Copy each line of the material in which the word "induction" appears.

=== Record set ===

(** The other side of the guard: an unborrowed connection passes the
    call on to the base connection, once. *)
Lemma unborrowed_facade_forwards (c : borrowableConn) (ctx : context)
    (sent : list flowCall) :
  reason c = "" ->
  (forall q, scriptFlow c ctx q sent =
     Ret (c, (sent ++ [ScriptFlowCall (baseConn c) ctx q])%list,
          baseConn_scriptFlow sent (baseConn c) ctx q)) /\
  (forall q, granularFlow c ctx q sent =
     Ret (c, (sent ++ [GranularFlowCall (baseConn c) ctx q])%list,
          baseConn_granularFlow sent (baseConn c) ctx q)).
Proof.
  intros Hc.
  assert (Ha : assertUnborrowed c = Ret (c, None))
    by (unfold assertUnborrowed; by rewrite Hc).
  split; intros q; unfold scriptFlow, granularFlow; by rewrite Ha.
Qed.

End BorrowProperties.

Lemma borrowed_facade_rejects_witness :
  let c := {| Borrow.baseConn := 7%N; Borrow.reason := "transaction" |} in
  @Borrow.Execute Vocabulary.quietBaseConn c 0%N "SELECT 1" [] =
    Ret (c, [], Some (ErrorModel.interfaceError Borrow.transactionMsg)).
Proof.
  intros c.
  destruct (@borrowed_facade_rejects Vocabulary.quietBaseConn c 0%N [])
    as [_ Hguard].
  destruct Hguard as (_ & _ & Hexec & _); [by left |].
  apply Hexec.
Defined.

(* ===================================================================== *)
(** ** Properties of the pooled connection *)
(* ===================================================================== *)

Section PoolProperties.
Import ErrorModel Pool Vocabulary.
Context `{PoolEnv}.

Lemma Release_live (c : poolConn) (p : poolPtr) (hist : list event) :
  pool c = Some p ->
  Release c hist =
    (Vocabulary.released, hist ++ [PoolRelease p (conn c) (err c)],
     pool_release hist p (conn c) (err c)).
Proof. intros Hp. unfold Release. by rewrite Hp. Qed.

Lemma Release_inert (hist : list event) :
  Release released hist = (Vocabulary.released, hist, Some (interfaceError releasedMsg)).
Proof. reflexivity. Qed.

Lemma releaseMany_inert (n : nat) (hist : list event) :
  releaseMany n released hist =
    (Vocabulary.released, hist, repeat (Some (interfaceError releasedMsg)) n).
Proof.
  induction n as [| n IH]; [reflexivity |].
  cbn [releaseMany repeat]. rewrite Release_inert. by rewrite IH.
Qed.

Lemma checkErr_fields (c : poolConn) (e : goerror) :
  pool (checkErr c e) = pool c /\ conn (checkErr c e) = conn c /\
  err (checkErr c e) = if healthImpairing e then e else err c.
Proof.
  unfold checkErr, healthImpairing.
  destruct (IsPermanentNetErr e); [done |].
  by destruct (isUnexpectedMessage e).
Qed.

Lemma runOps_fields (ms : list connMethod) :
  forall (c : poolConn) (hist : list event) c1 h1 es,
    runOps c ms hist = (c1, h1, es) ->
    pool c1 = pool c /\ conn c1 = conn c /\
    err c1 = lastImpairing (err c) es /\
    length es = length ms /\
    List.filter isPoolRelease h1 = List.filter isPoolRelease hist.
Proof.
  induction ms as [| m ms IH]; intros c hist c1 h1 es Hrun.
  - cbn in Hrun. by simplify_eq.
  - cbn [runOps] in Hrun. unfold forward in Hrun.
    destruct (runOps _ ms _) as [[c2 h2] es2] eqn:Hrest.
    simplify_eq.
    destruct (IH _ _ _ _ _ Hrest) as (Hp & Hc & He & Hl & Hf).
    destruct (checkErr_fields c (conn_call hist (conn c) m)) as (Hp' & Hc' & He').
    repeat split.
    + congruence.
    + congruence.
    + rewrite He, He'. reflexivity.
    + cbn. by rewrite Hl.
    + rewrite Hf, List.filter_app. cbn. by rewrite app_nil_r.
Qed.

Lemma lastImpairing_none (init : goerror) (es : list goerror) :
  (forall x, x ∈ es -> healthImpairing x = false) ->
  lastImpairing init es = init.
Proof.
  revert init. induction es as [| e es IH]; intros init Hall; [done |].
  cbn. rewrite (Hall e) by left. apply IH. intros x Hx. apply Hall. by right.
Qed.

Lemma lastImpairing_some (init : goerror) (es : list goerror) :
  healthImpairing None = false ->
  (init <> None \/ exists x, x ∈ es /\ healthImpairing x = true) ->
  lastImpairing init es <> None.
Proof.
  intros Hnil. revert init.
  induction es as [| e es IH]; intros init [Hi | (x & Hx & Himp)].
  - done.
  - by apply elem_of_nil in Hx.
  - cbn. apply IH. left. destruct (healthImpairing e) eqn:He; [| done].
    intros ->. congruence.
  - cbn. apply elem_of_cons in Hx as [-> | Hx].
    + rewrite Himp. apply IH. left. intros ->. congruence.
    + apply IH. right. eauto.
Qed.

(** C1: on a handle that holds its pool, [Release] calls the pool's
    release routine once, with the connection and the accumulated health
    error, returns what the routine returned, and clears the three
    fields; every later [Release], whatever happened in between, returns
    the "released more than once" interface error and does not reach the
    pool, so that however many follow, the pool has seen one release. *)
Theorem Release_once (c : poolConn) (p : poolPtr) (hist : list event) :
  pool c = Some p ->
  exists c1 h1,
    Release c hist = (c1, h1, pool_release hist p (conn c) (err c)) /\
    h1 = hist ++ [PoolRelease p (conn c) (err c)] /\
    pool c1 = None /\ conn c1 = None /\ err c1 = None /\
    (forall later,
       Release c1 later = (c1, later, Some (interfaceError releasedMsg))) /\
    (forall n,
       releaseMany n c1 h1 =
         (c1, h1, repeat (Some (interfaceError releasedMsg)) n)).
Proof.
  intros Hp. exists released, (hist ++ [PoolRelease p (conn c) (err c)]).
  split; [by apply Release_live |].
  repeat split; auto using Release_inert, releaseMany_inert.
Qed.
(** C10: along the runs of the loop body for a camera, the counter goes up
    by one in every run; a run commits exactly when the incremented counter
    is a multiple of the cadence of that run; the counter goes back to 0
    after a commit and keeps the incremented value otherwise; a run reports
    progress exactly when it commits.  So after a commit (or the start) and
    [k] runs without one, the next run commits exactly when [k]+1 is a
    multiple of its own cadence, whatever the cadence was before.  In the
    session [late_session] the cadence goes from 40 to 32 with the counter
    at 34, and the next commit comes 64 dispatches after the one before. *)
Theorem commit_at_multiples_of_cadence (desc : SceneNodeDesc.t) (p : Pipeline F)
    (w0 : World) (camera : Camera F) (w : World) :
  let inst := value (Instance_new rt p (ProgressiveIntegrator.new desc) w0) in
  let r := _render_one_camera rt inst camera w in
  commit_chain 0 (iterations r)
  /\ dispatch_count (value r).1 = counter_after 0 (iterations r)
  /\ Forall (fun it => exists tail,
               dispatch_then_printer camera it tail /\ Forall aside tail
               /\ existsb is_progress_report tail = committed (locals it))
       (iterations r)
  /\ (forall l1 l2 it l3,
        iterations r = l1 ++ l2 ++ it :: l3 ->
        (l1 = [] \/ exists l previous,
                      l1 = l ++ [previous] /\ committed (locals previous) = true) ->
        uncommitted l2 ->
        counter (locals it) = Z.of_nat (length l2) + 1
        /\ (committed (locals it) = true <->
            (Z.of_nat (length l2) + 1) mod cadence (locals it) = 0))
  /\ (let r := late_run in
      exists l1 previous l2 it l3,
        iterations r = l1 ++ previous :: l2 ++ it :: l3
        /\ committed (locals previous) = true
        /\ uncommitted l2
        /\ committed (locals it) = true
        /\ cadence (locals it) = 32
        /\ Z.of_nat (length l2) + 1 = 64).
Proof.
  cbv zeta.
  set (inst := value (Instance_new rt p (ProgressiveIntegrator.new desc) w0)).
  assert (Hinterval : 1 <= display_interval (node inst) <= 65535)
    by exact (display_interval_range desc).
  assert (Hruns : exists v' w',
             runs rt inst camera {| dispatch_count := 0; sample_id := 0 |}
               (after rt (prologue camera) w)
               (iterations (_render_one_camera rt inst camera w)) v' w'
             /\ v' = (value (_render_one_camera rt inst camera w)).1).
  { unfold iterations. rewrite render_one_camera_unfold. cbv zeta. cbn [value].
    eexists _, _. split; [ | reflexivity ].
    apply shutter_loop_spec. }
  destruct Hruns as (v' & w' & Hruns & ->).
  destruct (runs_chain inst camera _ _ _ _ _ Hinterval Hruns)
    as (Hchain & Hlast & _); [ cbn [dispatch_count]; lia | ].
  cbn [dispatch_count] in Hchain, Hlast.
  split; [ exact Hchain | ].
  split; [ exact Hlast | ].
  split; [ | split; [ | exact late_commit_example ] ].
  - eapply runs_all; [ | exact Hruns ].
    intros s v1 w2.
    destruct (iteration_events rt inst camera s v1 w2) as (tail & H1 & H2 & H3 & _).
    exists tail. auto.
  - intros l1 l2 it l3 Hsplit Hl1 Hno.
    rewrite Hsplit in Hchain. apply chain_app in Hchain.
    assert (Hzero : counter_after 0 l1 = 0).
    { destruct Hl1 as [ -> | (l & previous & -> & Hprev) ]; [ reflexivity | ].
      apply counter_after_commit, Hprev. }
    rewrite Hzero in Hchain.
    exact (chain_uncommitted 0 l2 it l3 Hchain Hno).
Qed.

===

= Result =
  induction n as [| n IH]; [reflexivity |].
  induction ms as [| m ms IH]; intros c hist c1 h1 es Hrun.
  revert init. induction es as [| e es IH]; intros init Hall; [done |].
  induction es as [| e es IH]; intros init [Hi | (x & Hx & Himp)].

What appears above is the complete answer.